Resources in Wisconsin and Nationwide for Interventionist & Treatment
There are intervention and treatment resources in Wisconsin. These resources may not always best fit your family, loved one, and addiction or mental health treatment needs. The two most significant predictors of outcomes are the environment and the client/counselor relationship. The one or two local interventionists you find in Wisconsin may not be the right fit for you. Even with our presence in Wisconsin, we do not always send our Wisconsin addiction and mental health intervention professionals. We have multiple resources in Wisconsin and across the country, so when we have completed our assessment, we can pair your family and your loved one up with who may be the best person to fulfill the client/counselor relationship. A local interventionist cannot do that, and you’re rolling the dice on everything lining up if you go with a local solitary interventionist with no ongoing family support staff.

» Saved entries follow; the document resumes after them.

Lemma last_of_unique rows x y :
  NoDup (a_key <$> rows) → is_final rows y → (a_key y).1 = (a_key x).1 → last_of rows x = y.
Proof.
  intros Hnd Hy E. unfold last_of.
  assert (Hin : y ∈ List.filter (λ y, bool_decide ((a_key y).1 = (a_key x).1)) (final_rows rows)).
  { apply list_elem_of_In, filter_In. split; [by apply list_elem_of_In, final_rows_elem|by apply bool_decide_eq_true]. }
  destruct (List.filter _ _) as [|z l] eqn:Ef; [by apply elem_of_nil in Hin|]. cbn.
  assert (Hz : z ∈ List.filter (λ y, bool_decide ((a_key y).1 = (a_key x).1)) (final_rows rows)) by (rewrite Ef; left).
  apply list_elem_of_In, filter_In in Hz as [Hz Ez]. apply list_elem_of_In, final_rows_elem in Hz; [|done]. apply bool_decide_eq_true in Ez.
  destruct Hy as [Hy1 Hy2], Hz as [Hz1 Hz2].
  assert (Ek : a_key z = a_key y).
  { specialize (Hy2 z Hz1 ltac:(congruence)). specialize (Hz2 y Hy1 ltac:(congruence)).
    destruct (a_key z), (a_key y); cbn in *. f_equal; [congruence|lia]. }
  apply list_elem_of_lookup in Hy1 as [i Hi]. apply list_elem_of_lookup in Hz1 as [j Hj].
  assert (i = j) by (apply (NoDup_lookup (a_key <$> rows) i j (a_key y) Hnd); rewrite list_lookup_fmap, ?Hi, ?Hj; cbn; by rewrite ?Ek).
  congruence.
Qed.

Definition row_advantages (norm : bool) (rows : list advantage_row) (x : advantage_row) : list R :=
  (λ b, row_value norm rows (last_of rows x) * b2r b) <$> a_mask x.

Lemma advantages_of_rows registry multinomial d rows gamma lam norm config :
  NoDup (a_key <$> rows) → has_rows d rows → Forall (λ x, a_mask x ≠ []) rows →
  compute_advantage_for_multi_trajectories registry multinomial d (trajectory_key <$> (a_key <$> rows)) "grpo" gamma lam norm config =
  Ok (set_advantages d (row_advantages norm rows <$> rows) (row_advantages norm rows <$> rows)).
Proof.
  intros Hnd Hd Hne. destruct (advantages_by_rows registry multinomial d rows gamma lam norm config Hd Hne) as (adv & -> & H2).
  assert (adv = row_advantages norm rows <$> rows) as ->; [|done].
  assert (Hrow : ∀ ls as_, Forall2 (λ x a, ∃ y, y ∈ final_rows rows ∧ (a_key y).1 = (a_key x).1 ∧ a = (λ b, row_value norm rows y * b2r b) <$> a_mask x) ls as_ →
    as_ = row_advantages norm rows <$> ls).
  { induction 1 as [|x a ls as_ (y & Hy & E & ->) _ ->]; [done|]. cbn. f_equal. unfold row_advantages.
    apply final_rows_elem in Hy; [|done]. by rewrite (last_of_unique rows x y Hnd Hy E). }
  by apply Hrow.
Qed.

Section padded.
Context (norm : bool) (pad_uid : string) (rows pads rows' : list advantage_row).
Context (Hperm : rows' ≡ₚ rows ++ pads) (Hnd : NoDup (a_key <$> rows')).
Context (Hreal : Forall (λ x, (a_key x).1.1 ≠ pad_uid ∧ a_uid x ≠ pad_uid) rows)
        (Hpads : Forall (λ p, (a_key p).1.1 = pad_uid ∧ a_uid p = pad_uid) pads).

Lemma real_nodup : NoDup (a_key <$> rows).
Proof using Hperm Hnd. assert (H : NoDup (a_key <$> (rows ++ pads))) by (by rewrite <-Hperm). rewrite fmap_app in H. by apply NoDup_app in H as (? & _). Qed.

Lemma real_or_pad x : x ∈ rows' ↔ x ∈ rows ∨ x ∈ pads.
Proof using Hperm. by rewrite Hperm, elem_of_app. Qed.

Regarding addiction and mental health treatment resources, most people in Wisconsin know that your resources for long-term effective treatment are few and far between. Even with the few resources available locally, they may not be the best fit for your loved ones’ condition. With our team and assessment process, we can offer you an option or options that may be better suited for you, your loved one, and the problems that need to be addressed. Through our intervention services assessment, we will work with your family to ensure we have looked at all the available resources, whether in Wisconsin or elsewhere, to increase the probability of a successful recovery for you, your family, and your loved one.
“The most formidable challenge we professionals face is families not accepting our suggested solutions. Rather, they only hear us challenging theirs. Interventions are as much about families letting go of old ideas as they are about being open to new ones. Before a family can do something about the problem, they must stop allowing the problem to persist. These same thoughts and principles apply to your loved one in need of help.”